▶ [Task instructions] Please repeat the lines below exactly. Begin with the line containing "match c with" and go on through the line containing "Module GetLeavesByIndexRequest.".

Saved entries

Segment Open

(** * The Trillian log client of rekor ([pkg/api/trillian_client.go])

    A shallow embedding of the client and of the tree bootstrap routine.
    The remote log authority, the root decoder and the Merkle proof verifier
    are external collaborators of the file: they are taken as parameters,
    and every interaction with them is recorded in a trace of events, so
    that statements such as "one remote call", "under a deadline" or
    "without running the verifier" can be written down and proved. *)

From Stdlib Require Import ZArith List String Bool Lia.
From Stdlib Require Import Strings.Byte.
Import ListNotations.
Local Open Scope Z_scope.

(** ** Go base types *)

(** [[]byte] *)
Definition bytes := list byte.

(** [int64(x)] for [x : uint64]: the same 64 bits, read as two's complement. *)
Definition int64_of_uint64 (x : Z) : Z :=
  if x <? 2 ^ 63 then x else x - 2 ^ 64.

(** [uint32(x)] for [x : int32], the conversion behind [codes.Code(x)]. *)
Definition uint32_of_int32 (x : Z) : Z := x mod 2 ^ 32.

(** [google.golang.org/grpc/codes]: [type Code uint32] and its constants. *)
Module codes.
Definition Code := Z.
Definition OK : Code := 0.
Definition Canceled : Code := 1.
Definition Unknown : Code := 2.
Definition InvalidArgument : Code := 3.
Definition DeadlineExceeded : Code := 4.
Definition NotFound : Code := 5.
Definition AlreadyExists : Code := 6.
Definition PermissionDenied : Code := 7.
Definition ResourceExhausted : Code := 8.
Definition FailedPrecondition : Code := 9.
Definition Aborted : Code := 10.
Definition OutOfRange : Code := 11.
Definition Unimplemented : Code := 12.
Definition Internal : Code := 13.
Definition Unavailable : Code := 14.
Definition DataLoss : Code := 15.
Definition Unauthenticated : Code := 16.
End codes.

(** A non-nil Go [error].  An error either carries a gRPC status (what a
    gRPC client returns when a call fails or its deadline expires) or it is
    any other error value (a decoding or a verification error). *)
Inductive error : Type :=
| GrpcError (code : codes.Code) (msg : string)
| PlainError (msg : string).

(** [google.golang.org/grpc/status]: [Code(err)] is [OK] for a nil error,
    the status code of an error that carries one, [Unknown] otherwise. *)
Module status.
Definition Code (err : option error) : codes.Code :=
  match err with
  | None => codes.OK
  | Some (GrpcError c _) => c
  | Some (PlainError _) => codes.Unknown
  end.
End status.

(** [time.Duration] counts nanoseconds. *)
Module time.
Definition Duration := Z.
Definition Second : Duration := 1000000000.
Definition Hour : Duration := 3600 * Second.
End time.

(** [context]: the only contexts the file builds are [Background()] and
    [WithTimeout(parent, d)]. *)
Module context.
Inductive Context : Type :=
| Background
| WithTimeout (parent : Context) (d : time.Duration).

(** Time left before the context expires, if it ever does. *)
Fixpoint Deadline (c : Context) : option time.Duration :=
  match c with
  | Background => None
  | WithTimeout p d =>
      match Deadline p with
      | None => Some d
      | Some d' => Some (Z.min d d')
      end
  end.
End context.

(** ** Messages of the Trillian API (the fields the client touches).
    A field of pointer type that may be nil is an [option]. *)

Module LogRootV1.
Record t := mk
  { TreeSize : Z;          (* uint64 *)
    RootHash : bytes;
    TimestampNanos : Z;    (* uint64 *)
    Revision : Z;          (* uint64 *)
    Metadata : bytes }.
(** [types.LogRootV1{}] *)
Definition zero : t := mk 0 [] 0 0 [].
End LogRootV1.

Module SignedLogRoot.
Record t := mk { LogRoot : bytes; LogRootSignature : bytes }.
End SignedLogRoot.

Module GetLatestSignedLogRootRequest.
Record t := mk { LogId : Z; FirstTreeSize : Z }.
End GetLatestSignedLogRootRequest.

Module GetLatestSignedLogRootResponse.
Record t := mk { SignedLogRoot : option SignedLogRoot.t }.
End GetLatestSignedLogRootResponse.

Module LogLeaf.
Record t := mk { MerkleLeafHash : bytes; LeafValue : bytes; LeafIndex : Z }.
End LogLeaf.

(** [google.rpc.Status] *)
Module rpcStatus.
Record t := mk { Code : Z (* int32 *); Message : string }.
(** The generated getter is nil-safe. *)
Definition GetCode (s : option t) : Z :=
  match s with Some s => Code s | None => 0 end.
End rpcStatus.

Module QueuedLogLeaf.
Record t := mk { Leaf : option LogLeaf.t; Status : option rpcStatus.t }.
(** The generated getter is nil-safe. *)
Definition GetStatus (q : option t) : option rpcStatus.t :=
  match q with Some q => Status q | None => None end.
End QueuedLogLeaf.

Module QueueLeafRequest.
Record t := mk { LogId : Z; Leaf : option LogLeaf.t }.
End QueueLeafRequest.

Module QueueLeafResponse.
Record t := mk { QueuedLeaf : option QueuedLogLeaf.t }.
End QueueLeafResponse.

Module GetLeavesByHashRequest.
Record t := mk { LogId : Z; LeafHash : list bytes }.
End GetLeavesByHashRequest.

Module GetLeavesByHashResponse.
Record t := mk { Leaves : list LogLeaf.t }.
End GetLeavesByHashResponse.

Module GetLeavesByIndexRequest.
Record t := mk { LogId : Z; LeafIndex : list Z }.
End GetLeavesByIndexRequest.

Module GetLeavesByIndexResponse.
Record t := mk { Leaves : list LogLeaf.t }.
End GetLeavesByIndexResponse.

Segment Closed

▶ [Task response]
  match c with
  | Background => None
  | WithTimeout p d =>
      match Deadline p with
      | None => Some d
      | Some d' => Some (Z.min d d')
      end
  end.
End context.

(** ** Messages of the Trillian API (the fields the client touches).
    A field of pointer type that may be nil is an [option]. *)

Module LogRootV1.
Record t := mk
  { TreeSize : Z;          (* uint64 *)
    RootHash : bytes;
    TimestampNanos : Z;    (* uint64 *)
    Revision : Z;          (* uint64 *)
    Metadata : bytes }.
(** [types.LogRootV1{}] *)
Definition zero : t := mk 0 [] 0 0 [].
End LogRootV1.

Module SignedLogRoot.
Record t := mk { LogRoot : bytes; LogRootSignature : bytes }.
End SignedLogRoot.

Module GetLatestSignedLogRootRequest.
Record t := mk { LogId : Z; FirstTreeSize : Z }.
End GetLatestSignedLogRootRequest.

Module GetLatestSignedLogRootResponse.
Record t := mk { SignedLogRoot : option SignedLogRoot.t }.
End GetLatestSignedLogRootResponse.

Module LogLeaf.
Record t := mk { MerkleLeafHash : bytes; LeafValue : bytes; LeafIndex : Z }.
End LogLeaf.

(** [google.rpc.Status] *)
Module rpcStatus.
Record t := mk { Code : Z (* int32 *); Message : string }.
(** The generated getter is nil-safe. *)
Definition GetCode (s : option t) : Z :=
  match s with Some s => Code s | None => 0 end.
End rpcStatus.

Module QueuedLogLeaf.
Record t := mk { Leaf : option LogLeaf.t; Status : option rpcStatus.t }.
(** The generated getter is nil-safe. *)
Definition GetStatus (q : option t) : option rpcStatus.t :=
  match q with Some q => Status q | None => None end.
End QueuedLogLeaf.

Module QueueLeafRequest.
Record t := mk { LogId : Z; Leaf : option LogLeaf.t }.
End QueueLeafRequest.

Module QueueLeafResponse.
Record t := mk { QueuedLeaf : option QueuedLogLeaf.t }.
End QueueLeafResponse.

Module GetLeavesByHashRequest.
Record t := mk { LogId : Z; LeafHash : list bytes }.
End GetLeavesByHashRequest.

Module GetLeavesByHashResponse.
Record t := mk { Leaves : list LogLeaf.t }.
End GetLeavesByHashResponse.

Module GetLeavesByIndexRequest.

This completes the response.